The war has had no shortage of devastation and global consequence — shifting geopolitical alliances, hunger in Africa exacerbated by missing grain exports, massacres of Ukrainian civilians, mass migrations, and enormous losses of Ukrainian and Russian troops. Yet, the repeated shelling of the sprawling Zaporizhzhia nuclear power plant in recent days has roused widespread fears and outrage about the sheer folly and existential danger of turning Europe’s largest nuclear power plant into a theater of war.

Ukrainian President Volodymyr Zelenskyy, speaking late Thursday to a nation that still bears the scars of nuclear catastrophe from the meltdown of the facility at Chernobyl in 1986, said the Kremlin was engaging in “unconcealed nuclear blackmail” and called the situation at the plant “one of the biggest crimes of the terrorist state.”
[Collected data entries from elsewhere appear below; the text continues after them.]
(** The response checks of [vault_bless] (825-849). *)
Definition vault_check_response (nocache : bool) (cert : string) : M unit :=
  if negb (bool_decide (str_take 29 cert = CERT_PREFIX)) then
    match json_loads env cert with
    | None => raise (JSONDecodeError cert)
    | Some error_msg =>
        kms ← lift (errorType_is error_msg "KMSAuthValidationError");
        if (kms : bool) && negb nocache then
          raise (LambdaInvocationException "KMSAuth validation error")
        else
          client ← lift (errorType_is error_msg "ClientError");
          if (client : bool) then
            raise (LambdaInvocationException
              "The BLESS lambda experienced a client error. Consider trying in a different region.")
          else
            input ← lift (errorType_is error_msg "InputValidationError");
            if (input : bool) then
              raise (Exception_
                "The input to the BLESS lambda is invalid. Please update your blessclient by running `make update` in the bless folder.")
            else
              raise (LambdaInvocationException
                ("BLESS client did not recieve a valid cert. Instead got: " ++ cert))
    end
  else mret ().

(** The signing request of [vault_bless] (796-802, 811-817). *)
Definition vault_request (cfg : Config) (public_key linux_username : string)
  : vault_payload :=
  {| valid_principals := linux_username;
     public_key := public_key;
     ttl := certlifetime (bless_lambda_config cfg);
     ssh_backend_mount := cfg_ssh_backend_mount cfg;
     ssh_backend_role := cfg_ssh_backend_role cfg |}.

(** [vault_bless] up to the first authentication (742-794): the token the
    client holds, the user name and the public key. *)
Definition vault_prepare (nocache : bool) (cfg : Config)
  : M (atom * string * string) :=
  get_bless_cache nocache;;
  UserIP_init (ipcachelifetime (bless_lambda_config cfg)) (cfg_ip_urls cfg)
    (BLESSFIXEDIP cfg);;
  let cert_file := identity_file cfg ++ "-cert.pub" in
  is_fresh ← (if negb nocache
              then check_fresh_cert cert_file (bless_lambda_config cfg) PNone
              else mret false);
  if (is_fresh : bool) then raise (SystemExit 0)
  else
    let public_key_file := identity_file cfg ++ ".pub" in
    w ← get_world;
    match w_files w !! public_key_file with
    | None => raise (FileNotFoundError public_key_file)
    | Some f =>
        let public_key := content f in
        if negb (bool_decide (str_take 8 public_key = "ssh-rsa ")) then
          raise (Exception_ ("Refusing to bless " ++ identity_file cfg
                             ++ ". Probably not an identity file."))
        else
          '(client, linux_username) ← auth_okta cfg;
          mret (client, linux_username, public_key)
    end.

(** The signing call of [vault_bless] and its handler for
    [hvac.exceptions.Forbidden] (804-820). *)
Definition vault_sign (cfg : Config) (public_key : string)
    (client : atom) (linux_username : string) : M string :=
  try_except
    (vault_ca_getCert client (vault_request cfg public_key linux_username))
    (λ e, match e with
          | Forbidden => Some (
              get_bless_cache true;;
              '(client, linux_username) ← auth_okta cfg;
              vault_ca_getCert client
                (vault_request cfg public_key linux_username))
          | _ => None
          end).

(** Installing the certificate (851-855). *)
Definition vault_install (cfg : Config) (cert : string) : M unit :=
  let cert_file := identity_file cfg ++ "-cert.pub" in
  emit (CallSshAgentRemove (identity_file cfg));;
  write_file cert_file cert;;
  emit (CallSshAgentAdd (identity_file cfg)).

(** [vault_bless] (740-862). *)
Definition vault_bless (nocache : bool) (cfg : Config) : M unit :=
  '(client, linux_username, public_key) ← vault_prepare nocache cfg;
  cert ← vault_sign cfg public_key client linux_username;
  vault_check_response nocache cert;;
  vault_install cfg cert.
(** C6: a task built by [setup_hj_reachability] carries the unsafe region
    x in [-1.5, 1.5], velocity bound 100, angle band [-pi/8, pi/8] with
    [theta_in_range] false; its classifier calls the upright centred state
    (0, 0, 0, 0) safe and the hanging state (0, pi, 0, 0) unsafe, both on the
    state itself and through [Balance.is_unsafe] on a physics holding it. *)
Theorem configured_region_upright_safe_hanging_unsafe :
  forall (hj_solve : utils.CartPoleHJR -> Grid -> list R -> list R -> ValueArray)
         (boundary_fn : utils.CartPoleHJR -> Grid -> list R)
         (sparse swing_up : bool) (cache cache' : option ValueArray)
         (self : Balance) (out : list event),
    setup_hj_reachability hj_solve boundary_fn sparse swing_up cache
    = Ret (self, cache', out) ->
    region self = mkRegion (-1.5) 1.5 100 (- PI / 8) (PI / 8) false true
    /\ utils.dr_kwargs (cartpole_deepreach self) = configured_kwargs
    /\ utils.is_unsafe (cartpole_deepreach self) (mkState 0 0 0 0) = false
    /\ utils.is_unsafe (cartpole_deepreach self) (mkState 0 PI 0 0) = true
    /\ is_unsafe utils.is_unsafe self upright_rest = Ret false
    /\ is_unsafe utils.is_unsafe self hanging_rest = Ret true.
Proof.
  intros hj_solve boundary_fn sparse swing_up cache cache' self out Hsetup.
  rewrite setup_hj_reachability_unfold in Hsetup. simpl in Hsetup.
  bind_inv Hsetup as target Ht.
  bind_inv Hsetup as means Hm.
  bind_inv Hsetup as d Hd.
  injection Hsetup as <- _ _. simpl.
  pose proof PI_RGT_0 as Hpi.
  split.
  { unfold configured_region, set_unsafe_region. simpl.
    rewrite decide_False by lra. reflexivity. }
  split; [reflexivity|].
  split; [apply configured_classifier_upright|].
  split; [apply configured_classifier_outside_band; lra|].
  split.
  - unfold is_unsafe. simpl. rewrite wrap_angle_id by lra.
    f_equal. apply configured_classifier_upright.
  - unfold is_unsafe. simpl. rewrite wrap_angle_PI.
    f_equal. apply configured_classifier_outside_band. lra.
Qed.

(** The task built when no cache file exists and the solver returns two
    constant snapshots classifies the two states as C6 says. *)
Lemma configured_region_witness :
  exists (self : Balance) (out : list event),
    setup_hj_reachability (fun _ _ _ _ => constant_values 1) (fun _ _ => [])
      false true None
    = Ret (self, Some (constant_values 1), out)
    /\ is_unsafe utils.is_unsafe self upright_rest = Ret false
    /\ is_unsafe utils.is_unsafe self hanging_rest = Ret true.
Proof.
  destruct (setup_hj_reachability_Ret (fun _ _ _ _ => constant_values 1)
              (fun _ _ => []) false true None)
    as (target & d & Hsetup & _); [simpl; lia..|].
  eexists _, _. split; [exact Hsetup|].
  pose proof (configured_region_upright_safe_hanging_unsafe _ _ _ _ _ _ _ _ Hsetup)
    as (_ & _ & _ & _ & Hup & Hdown).
  split; assumption.
Defined.
(** * The claims *)

(** ** C1: vendored package paths *)




(** ** C2: a stack walk that finds no origin *)

(** C2, on the code: when the walk runs off the stack, [errorOrigin]
    returns the zero call together with a nil error, the test [err == nil]
    of [Format] succeeds, and the location is written all the same, filled
    with what the zero call prints. *)
Theorem C2_location_written_without_origin f g env e doc h' :
  (errorOrigin f (callers env)).1 = None ->
  Format f g env e = (Some doc, h') ->
  (errorOrigin f (callers env)).2 = None ∧
  if error_tier (severity_of e) then
    jpath ["context"; "reportLocation"] doc =
      Some (JObj [("filePath", JStr "%!s(NOFUNC)");
                  ("functionName", JStr "%!n(NOFUNC)")])
  else
    jget "sourceLocation" doc =
      Some (JObj [("file", JStr "%!s(NOFUNC)"); ("line", JStr "0");
                  ("function", JStr "%!n(NOFUNC)")]).
Proof.
  intros Horigin HF. split; [apply errorOrigin_err |].
  destruct (Format_context_members _ _ _ _ _ _ HF) as (Hloc & _).
  destruct (Format_members _ _ _ _ _ _ HF) as (_ & _ & _ & _ & _ & _ & Hsrc & _).
  rewrite Horigin in Hloc, Hsrc.
  destruct (error_tier (severity_of e)); [exact Hloc | exact Hsrc].
Qed.

Lemma C2_location_written_without_origin_witness :
  let env := {| callers := callers_all_skipped; now := "" |} in
  let e := record logrus.InfoLevel "application up and running" ∅ in
  (errorOrigin formatter_skip_all (callers env)).1 = None ∧
  ∃ doc,
    Format formatter_skip_all initial_globals env e = (Some doc, ∅) ∧
    jget "sourceLocation" doc =
      Some (JObj [("file", JStr "%!s(NOFUNC)"); ("line", JStr "0");
                  ("function", JStr "%!n(NOFUNC)")]).
Proof.
  intros env e. split; [reflexivity |].
  destruct (Format formatter_skip_all initial_globals env e) as [[doc|] h']
    eqn:HF; [| by vm_compute in HF].
  assert (h' = ∅) as ->.
  { apply Format_inv in HF as [-> _]. by vm_compute. }
  exists doc. split; [reflexivity |].
  exact (proj2 (C2_location_written_without_origin formatter_skip_all
                  initial_globals env e doc ∅ eq_refl HF)).
Defined.

(** ** C3: the caller's field map *)

(** C3, as stated, fails: the envelope holds the caller's map itself, and
    the [delete] statements act on it; after an error-tier call the key
    [error] is gone from the caller's map. *)
Lemma C3_counterexample :
  let data : Fields :=
    {[ "error" := go_error "test error"; "foo" := VString "bar" ]} in
  let e := record logrus.ErrorLevel "my log entry" data in
  let h' := (Format formatter_test initial_globals env_example e).2 in
  logrus.Data e !! "error" = Some (go_error "test error") ∧
  h' !! "error" = None ∧
  h' ≠ logrus.Data e.
Proof.
  intros data e h'.
  assert (logrus.Data e !! "error" = Some (go_error "test error")) as H1
    by (by vm_compute).
  assert (h' !! "error" = None) as H2 by (by vm_compute).
  split; [done |]. split; [done |]. intros Heq. congruence.
Qed.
Neither side has interest in a meltdown, which could lead to widespread releases of deadly radioactive material.

“The degree of infection of other territories of Ukraine and Europe, Russia and Belarus depends on the wind direction,” said the State Agency for Exclusion Zone Management of Ukraine, which oversees the wasteland that still surrounds Chernobyl.

The plant’s reactors are designed to withstand a range of risks, from crashing planes to natural disasters. But direct hits by rockets and missiles may be another matter. Ukraine has resisted returning fire from the plant with American-provided advanced rocket systems, for fear of striking one of the six pressurized water reactors or highly radioactive waste in storage.

But experts expressed even more concern about damage from fires if a shell should hit a power transformer at one of the reactors. That could take the electric network offline, potentially causing a breakdown of the plant’s cooling system and leading to a catastrophic meltdown, said Edwin Lyman, a nuclear power expert at the Union of Concerned Scientists, a private group in Cambridge, Massachusetts.

Each side blames the other for jeopardizing the safety of the plant.